Well, this is an odd starting place for a post about the world of black and white films and photographs – the world of technical photo-reproduction for most people from the mid nineteeth to the mid twentieth centuries. We start here because we want to touch the folk science of color -- the system of folk beliefs that contain schematics for the correspondence of color to words, sounds, moods, crimes and virtues. We’ve been thinking about that world because, somehow, we came across this exhibition of tabloid photographs. We find photos like this enormously and mysteriously appealing. In fact, it is hard to think of the modern era – from around 1900 through the 1950s – without thinking, unconsciously, in black and white. Kennedy’s assassination, for me, is in black and white, although I’m not really sure the Zapruder film was black and white. I’ve often wondered why nobody has explored how the optical values of the historical iconography spill over into our larger historical imagination.

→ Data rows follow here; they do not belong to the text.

(* ===== verification/Main.v ===== *)
(** * The entry point ([main] in [src/src/main.rs])

    Arguments, configuration, panel client, runtime.  The file system and
    the TOML parser are arguments; tracing and the tokio runtime are not
    modelled.  The supervisor's panel calls go through the client that
    [main] built: [client_env] turns what the network does into the answers
    that [Supervisor.run] awaits. *)

From S2P Require Import Prelude Errors Kdf Str Cipher Protocol Float Net Panel Profile Config PanelClient.
From S2P Require Import Policy Traffic Conn RateLimit TtlMap RelayAudit Task Listeners.
From S2P Require Import Supervisor SupervisorSpec SupervisorInv SupervisorLog SupervisorTheorems.

Section Main.
Context `{W : Wire} `{C : Crypto} `{RE : RegexEngine} `{HO : HashOrder} `{H : Http}.

(** [fs::read_to_string] and [toml::from_str], up to serde's defaults. *)
Context (read_to_string : string -> option string).
Context (from_toml : string -> option (raw_panel * raw_node * raw_limits)).

(** [Config::load]. *)
Definition load (env : string -> option string) (path : string) : res error Config :=
  match read_to_string path with
  | None => Err ConfigUnreadable
  | Some raw =>
      match from_toml raw with
      | None => Err ConfigNotToml
      | Some (p, n, l) => Ok (Config.load env p n l)
      end
  end.

(** [main] up to the runtime; [args] are the arguments behind the program's
    name. *)
Definition boot (env : string -> option string) (args : list string) : res error (Config * PanelClient) :=
  let config_path := config_path_from_args args in
  config ← load env config_path;
  Config.validate config;;
  panel ← PanelClient.new (panel config);
  Ok (config, panel).

(** What the network does with a request, per call. *)
Context (net : list sup_label -> SupShared ->
  option ((HttpClient -> Url -> option body -> option Value) * SupShared)).
Context (E : Env SupAwait SupShared sup_label).

(** The runtime's environment: the panel is reached through [c]. *)
Definition client_env (c : PanelClient) : Env SupAwait SupShared sup_label :=
  fun X a l sh =>
    match a in SupAwait X return option (X * SupShared) with
    | PanelAnswers => match net l sh with Some (exchange, sh') => Some (transport exchange c, sh') | None => None end
    | Now => react Now l sh
    | AwaitStop port => react (AwaitStop port) l sh
    | Meanwhile => react Meanwhile l sh
    | Select => react Select l sh
    end.

Definition main (fuel : nat) (now : Instant) (env : string -> option string) (args : list string)
    : res error () * list sup_label :=
  match boot env args with
  | Ok (config, c) =>
      let '(r, s) := Supervisor.start (Env0:=client_env c) config fuel now in (r, log s)
  | Err e => (Err e, [])
  | Panic => (Panic, [])
  | OutOfFuel => (OutOfFuel, [])
  end.

(** ** Lemmas *)

Lemma client_new_safe config : safe (fun _ => True) (PanelClient.new config).
Proof. unfold PanelClient.new. by repeat case_match. Qed.

Lemma load_safe env path : safe (fun _ => True) (load env path).
Proof. unfold load. repeat case_match; done. Qed.

(** [boot] always returns. *)
Lemma boot_safe env args : safe (fun _ => True) (boot env args).
Proof.
  unfold boot. apply (safe_bind (fun _ => True)); [apply load_safe|intros config _].
  apply (safe_bind (fun _ => True)); [apply validate_safe|intros _ _].
  apply (safe_bind (fun _ => True)); [apply client_new_safe|done].
Qed.

(** What it takes to boot. *)
Lemma boot_ok env args config c :
  boot env args = Ok (config, c) <->
  load env (config_path_from_args args) = Ok config /\ valid config /\
    PanelClient.new (panel config) = Ok c.
Proof.
  unfold boot. destruct (load _ _) as [config'| | |]; rewrite ?bind_Ok; [|split; [done|by intros [? _]]..].
  rewrite <- validate_valid. split.
  - destruct (Config.validate config') as [[]| | |] eqn:Hv; rewrite ?bind_Ok; [|done..].
    destruct (PanelClient.new _) as [c'| | |] eqn:Hn; rewrite ?bind_Ok; [|done..]. intros [= -> ->]. by rewrite Hv.
  - intros ([= ->] & -> & Hn). rewrite bind_Ok, Hn. done.
Qed.

Lemma client_env_ok c :
  sup_env_ok ->
  (forall l sh exchange sh', net l sh = Some (exchange, sh') -> relays_only_did sh sh') ->
  sup_env_ok (Env0:=client_env c).
Proof.
  intros He Hn X a l sh x sh' Hr. destruct a; try by eapply He.
  cbn in Hr. destruct (net l sh) as [[ex sh1]|] eqn:Hl; [|done]. injection Hr as <- <-. by eapply Hn.
Qed.

(** What is sent in a run goes through the client. *)
Lemma client_exchanges c config fuel now :
  let s := (Supervisor.start (Env0:=client_env c) config fuel now).2 in
  forall l1 q a l2, log s = l1 ++ Exchanged q a :: l2 ->
    exists sh exchange sh', net l1 sh = Some (exchange, sh') /\ transport exchange c q = a.
Proof.
  intros s.
  assert (Hs : exchanges_real (Env0:=client_env c) (log s)).
  { apply (run_real (Env0:=client_env c) config fuel
      {| local := new_runtime config now; shared := new_shared; log := [] |}).
    intros k1 q a k2 Hk. by apply (f_equal length) in Hk; rewrite length_app in Hk; cbn in Hk; lia. }
  intros l1 q a l2 (sh & answers & sh' & Hr & Ha)%Hs. cbn in Hr. destruct (net l1 sh) as [[exchange sh1]|] eqn:Hn; [|done]. injection Hr as <- <-.
  by exists sh, exchange, sh1.
Qed.

End Main.

(** ** Properties *)

(** C15 The program as a whole.  [main] gets to the supervisor exactly if the
    file named by the first [--config] (or [config.toml]) can be read and
    parsed, what it says with the environment's overrides is valid, and the
    client can be built; the configuration is then that one, and the client
    has its key and node id.  What [main] then returns and does is exactly
    the run of the supervisor with that configuration against that client:
    every request of it went over the network through the client.  Otherwise
    it returns the error and nothing has started.  In every environment, if
    no ticker's period is zero, [main] does not panic, and when it returns
    no listener is left running. *)
Theorem main_spec `{W : Wire} `{C : Crypto} `{RE : RegexEngine} `{HO : HashOrder} `{H : Http}
    read_to_string from_toml net (E : Env SupAwait SupShared sup_label) fuel now env args
    (He : sup_env_ok)
    (Hn : forall l sh exchange sh', net l sh = Some (exchange, sh') -> relays_only_did sh sh') :
  let path := config_path_from_args args in
  let '(r, l) := main read_to_string from_toml net E fuel now env args in
  match boot read_to_string from_toml env args with
  | Ok (config, c) =>
      (exists raw p n lim, read_to_string path = Some raw /\ from_toml raw = Some (p, n, lim) /\
         config = Config.load env p n lim /\
         pc_key c = default (r_key p) (env "SSPANEL_PANEL_KEY") /\
         pc_node_id c = default (r_node_id p) (env "SSPANEL_NODE_ID" ≫= parse_u64)) /\
      valid config /\ PanelClient.new (panel config) = Ok c /\
      (let '(r', s) := Supervisor.start (Env0:=client_env net E c) config fuel now in
       r = r' /\ l = log s) /\
      (forall l1 q a l2, l = l1 ++ Exchanged q a :: l2 ->
         exists sh exchange sh', net l1 sh = Some (exchange, sh') /\ transport exchange c q = a) /\
      (ticking config -> r <> Panic /\ (r <> OutOfFuel -> running l = ∅))
  | Err e => r = Err e /\ l = [] /\
      (read_to_string path = None -> e = ConfigUnreadable) /\
      (forall raw, read_to_string path = Some raw -> from_toml raw = None -> e = ConfigNotToml) /\
      forall raw p n lim, read_to_string path = Some raw -> from_toml raw = Some (p, n, lim) ->
        ~ (valid (Config.load env p n lim) /\
           exists c, PanelClient.new (panel (Config.load env p n lim)) = Ok c)
  | _ => False
  end.
Proof.
  cbv zeta. unfold main. destruct (boot _ _ env args) as [[config c]|e| |] eqn:Hb.
  - apply boot_ok in Hb as (Hl & Hv & Hc).
    pose proof (run_final (Env0:=client_env net E c) config fuel
      {| local := new_runtime config now; shared := new_shared; log := [] |}) as Hf.
    pose proof (client_exchanges net E c config fuel now) as Hx. cbv zeta in Hx.
    unfold start, wp in *. destruct (run (Env0:=client_env net E c) config fuel _) as [r s].
    split_and!; [|done|done|done|done|exact Hx|].
    + unfold load in Hl. destruct (read_to_string _) as [raw|] eqn:Hr; [|done].
      destruct (from_toml raw) as [[[p n] lim]|] eqn:Ht; [|done]. injection Hl as <-.
      destruct (load_overrides env p n lim) as (_ & Hk & Hi). exists raw, p, n, lim.
      unfold PanelClient.new in Hc. destruct (Url_parse _) as [u|]; [|done].
      destruct (build_client _ _ _) as [h|]; [|done]. injection Hc as <-. by split_and!.
    + intros Ht. apply Hf; [done|by apply client_env_ok|apply new_inv|done].
  - split_and!; [done|done| | |].
    + intros Hr. unfold boot, load in Hb. rewrite Hr in Hb. by injection Hb.
    + intros raw Hr Ht. unfold boot, load in Hb. rewrite Hr, Ht in Hb. by injection Hb.
    + intros raw p n lim Hr Ht [Hv [c Hc]].
      assert (boot read_to_string from_toml env args = Ok (Config.load env p n lim, c)) as Hok; [|congruence].
      apply boot_ok. split_and!; [|done|done]. unfold load. by rewrite Hr, Ht.
  - pose proof (boot_safe read_to_string from_toml env args) as Hs. by rewrite Hb in Hs.
  - pose proof (boot_safe read_to_string from_toml env args) as Hs. by rewrite Hb in Hs.
Qed.

(** ** A start of the program *)

Import Toy ToyHttp.

#[local] Existing Instance key_order.
#[local] Existing Instance toy_wire.

Definition toy_file (path : string) : option string :=
  if String.eqb path "/etc/node.toml" then Some "[panel]" else None.

Definition toy_toml (raw : string) : option (raw_panel * raw_node * raw_limits) :=
  Some (minimal_panel "https://panel.example/" "secret" 7, empty_node, empty_limits).

Definition toy_env (name : string) : option string :=
  if String.eqb name "SSPANEL_NODE_ID" then Some "12" else None.

(** The panel behind the URL; requests without the key get nothing. *)
Definition toy_exchange (_ : option IpAddr) (u : toy_url) (b : option body) : option ToyWire.value :=
  match t_pairs u with
  | ("key", "secret") :: query =>
      toy_panel None {| req_path := String.substring 8 (String.length (t_path u)) (t_path u);
                        req_query := query; req_body := b |}
  | _ => None
  end.

Definition toy_net (l : list (@sup_label toy_wire)) (sh : @SupShared ToyRegex.engine) :
    option ((option IpAddr -> toy_url -> option body -> option ToyWire.value) * @SupShared ToyRegex.engine) :=
  Some (toy_exchange, sh).

Abbreviation toy_main :=
  (main (W:=toy_wire) (C:=crypto) (H:=toy_http) toy_file toy_toml toy_net toy_sup_env 4 0 toy_env).

Example toy_main_runs :
  (toy_main ["--config"; "/etc/node.toml"]).1 = Ok () /\
  List.map label_name (toy_main ["--config"; "/etc/node.toml"]).2 =
    ["func/ping"; "nodes/12/info"; "func/detect_rules"; "func/relay_rules"; "func/detect_rules";
     "users"; "tables"; "spawned"; "forgotten";
     "users"; "tables"; "forgotten"; "func/detect_rules"; "users/traffic"; "stopping"] /\
  toy_main ["--config"] = (Err ConfigUnreadable, []).
Proof. split_and!; by vm_compute. Qed.

Definition toy_args : list string := ["--config"; "/etc/node.toml"].

Lemma toy_main_ok : (toy_main toy_args).1 = Ok ().
Proof. by vm_compute. Qed.

Lemma toy_net_ok l (sh : @SupShared ToyRegex.engine) exchange sh' :
  toy_net l sh = Some (exchange, sh') -> relays_only_did sh sh'.
Proof. intros [= _ <-]. apply relays_only_did_refl. Qed.

Lemma toy_load_ticking :
  ticking (Config.load toy_env (minimal_panel "https://panel.example/" "secret" 7) empty_node empty_limits).
Proof. split_and!; by vm_compute. Qed.

Lemma main_spec_witness :
  running (toy_main toy_args).2 = ∅ /\
  exists config c, boot (H:=toy_http) toy_file toy_toml toy_env toy_args = Ok (config, c) /\
    valid config /\ pc_key c = "secret" /\ pc_node_id c = 12%Z /\
    (toy_main toy_args).2 =
      log (Supervisor.start (W:=toy_wire) (C:=crypto) (Env0:=client_env toy_net toy_sup_env c) config 4 0).2.
Proof.
  pose proof (main_spec (W:=toy_wire) (C:=crypto) (H:=toy_http) toy_file toy_toml toy_net toy_sup_env 4 0 toy_env
    toy_args toy_sup_env_ok toy_net_ok) as Hw.
  pose proof toy_main_ok as Hr. cbv zeta in Hw.
  destruct (main _ _ _ _ 4 0 _ _) as [r l]. cbn [fst snd] in *.
  destruct (boot _ _ _ _) as [[config c]|e| |].
  - destruct Hw as ((raw & p & n & lim & _ & Ht & Hcfg & Hk & Hi) & Hv & _ & Hst & _ & Hrun).
    injection Ht as Hp Hn Hlim. subst p n lim. split.
    + apply Hrun; [rewrite Hcfg; exact toy_load_ticking|rewrite Hr; discriminate].
    + exists config, c. split; [reflexivity|]. split; [exact Hv|]. split; [exact Hk|].
      split; [exact Hi|]. destruct (start config 4 0) as [r' s]. exact (proj2 Hst).
  - destruct Hw as (Hw & _). rewrite Hr in Hw. discriminate Hw.
  - destruct Hw.
  - destruct Hw.
Defined.
(** * The WebSocket plugin of youtube-music (src/plugins/websocket/main.ts)

    A shallow embedding of the plugin's back end: the process-wide [State],
    the HTTP and upgrade handlers, [stop], [updateActivity] and the frame
    encoder [constructReply], together with the parts of the JavaScript
    runtime they call (UTF-16 strings, [JSON.stringify], UTF-8 encoding,
    [Buffer] writes, SHA-1 and base64). *)

From Stdlib Require Import ZArith Lia Ascii String DecimalString.
From stdpp Require Import gmap list sorting.

Local Open Scope Z_scope.

(** Linear arithmetic with division and remainder by constants. *)
Ltac zlia := Z.div_mod_to_equations; lia.

(** Case analysis on the boolean tests of a goal, keeping the facts. *)
Ltac case_test :=
  match goal with
  | |- context [Z.ltb ?a ?b] => destruct (Z.ltb_spec a b)
  | |- context [Z.leb ?a ?b] => destruct (Z.leb_spec a b)
  | |- context [Z.eqb ?a ?b] => destruct (Z.eqb_spec a b)
  end.

(* ================================================================== *)
(** * Exceptions *)
(* ================================================================== *)

Inductive jserror : Type := RangeError | TypeError.

(** The outcome of an expression that can throw. *)
Inductive result (A : Type) : Type :=
| Ok (a : A)
| Throw (e : jserror).
Arguments Ok {A} a.
Arguments Throw {A} e.

#[export] Instance result_ret : MRet result := fun A a => Ok a.
#[export] Instance result_bind : MBind result :=
  fun A B f r => match r with Ok a => f a | Throw e => Throw e end.

(* ================================================================== *)
(** * JavaScript strings *)
(* ================================================================== *)

(** A JavaScript string is a sequence of UTF-16 code units, each one an
    integer below 65536; [.length] counts code units. *)
Abbreviation jsstring := (list Z).

Module JSString.

(** A literal of the source, given by its ASCII characters. *)
Definition lit (s : string) : jsstring :=
  (fun a => Z.of_N (N_of_ascii a)) <$> list_ascii_of_string s.

Definition js_length (s : jsstring) : Z := Z.of_nat (length s).

Definition unit_ok (c : Z) : bool := (0 <=? c) && (c <? 0x10000).
Definition valid (s : jsstring) : bool := forallb unit_ok s.

Definition is_high (c : Z) : bool := (0xD800 <=? c) && (c <? 0xDC00).
Definition is_low (c : Z) : bool := (0xDC00 <=? c) && (c <? 0xE000).
Definition is_surrogate (c : Z) : bool := (0xD800 <=? c) && (c <? 0xE000).

(** StringToCodePoints of ECMA-262: a high surrogate followed by a low one
    is one supplementary code point, every other code unit (a lone
    surrogate too) is a code point of its own. *)
Fixpoint code_points (s : jsstring) : list Z :=
  match s with
  | [] => []
  | c :: t =>
      match t with
      | d :: t' =>
          if is_high c && is_low d
          then (0x10000 + (c - 0xD800) * 0x400 + (d - 0xDC00)) :: code_points t'
          else c :: code_points t
      | [] => [c]
      end
  end.

(** UTF16EncodeCodePoint. *)
Definition utf16_of_cp (cp : Z) : jsstring :=
  if cp <? 0x10000 then [cp]
  else [0xD800 + (cp - 0x10000) / 0x400; 0xDC00 + (cp - 0x10000) mod 0x400].

(** [String.prototype.repeat]: a negative count is a RangeError. *)
Definition js_repeat (s : jsstring) (count : Z) : result jsstring :=
  if count <? 0 then Throw RangeError
  else Ok (concat (replicate (Z.to_nat count) s)).

(** White space and line terminators, the characters [trim] strips. *)
Definition is_space (c : Z) : bool :=
  (c =? 0x09) || (c =? 0x0A) || (c =? 0x0B) || (c =? 0x0C) || (c =? 0x0D)
  || (c =? 0x20) || (c =? 0xA0) || (c =? 0x1680)
  || ((0x2000 <=? c) && (c <=? 0x200A))
  || (c =? 0x2028) || (c =? 0x2029) || (c =? 0x202F) || (c =? 0x205F)
  || (c =? 0x3000) || (c =? 0xFEFF).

It isn’t simply that black and white is a color scheme – as human things, colors in their mutual relations one with the other have human significances even as they do the "job" of blocking in figures that philosophers assign to them. There’s an old philosophical bias towards the figural and against color. Color is considered accidental, transitory, way too mutable. Here the old schematic bias, the old logocentrism, as Derrida puts it, flashes into sight and as quickly vanishes.



Try to imagine, for instance, the photo of the wifebeater on the ninth page of the exhibit in different colors. For me, this is almost impossible. Even if I saw the image colorized, it would revert to black and white in my memory, just as certain events -- say World War I -- happen in black and white in my memory. I cannot see it, mentally, in technocolor. The effect of the alleged wifebeater photo is all in the heavy face of the smiling husband, the blocked out head of the wife, and the hand holding -- a gesture that suddenly seems sinister. LI has remarked before, on some post, about the tension between caption and picture. This one has a caption that is a Dashiell Hamlett short story in a sentence: “William Charles November 28, 1947 Friday Held on suspicion of wife-beating.” Can he possibly not be guilty? No, every nuance here proclaims his guilt. But this is where we find the black and white world particularly eerie – it is as if those colors were not only necessary to his representation, but the secret determinants of his crime. It is as if those colors had the pervasive influence of the fates upon Mr. Charles – as if when he beat his wife, the act itself must have been in black and white.



...

On another note -- LI has finally made the Paypal thing work. Check it out.

Thursday, April 1, 2004

Bollettino

“Beauty should not happen”



LI received a letter from our friend T. in NYC regarding our “beautiful woman” posts. It was addressed to the character in our novel, Holly Sterling – and like a spur in the ribs, it reminded us that we have not been writing the novel in the last week or two. T. has been a regular reader – with red pencil in hand – of the novel.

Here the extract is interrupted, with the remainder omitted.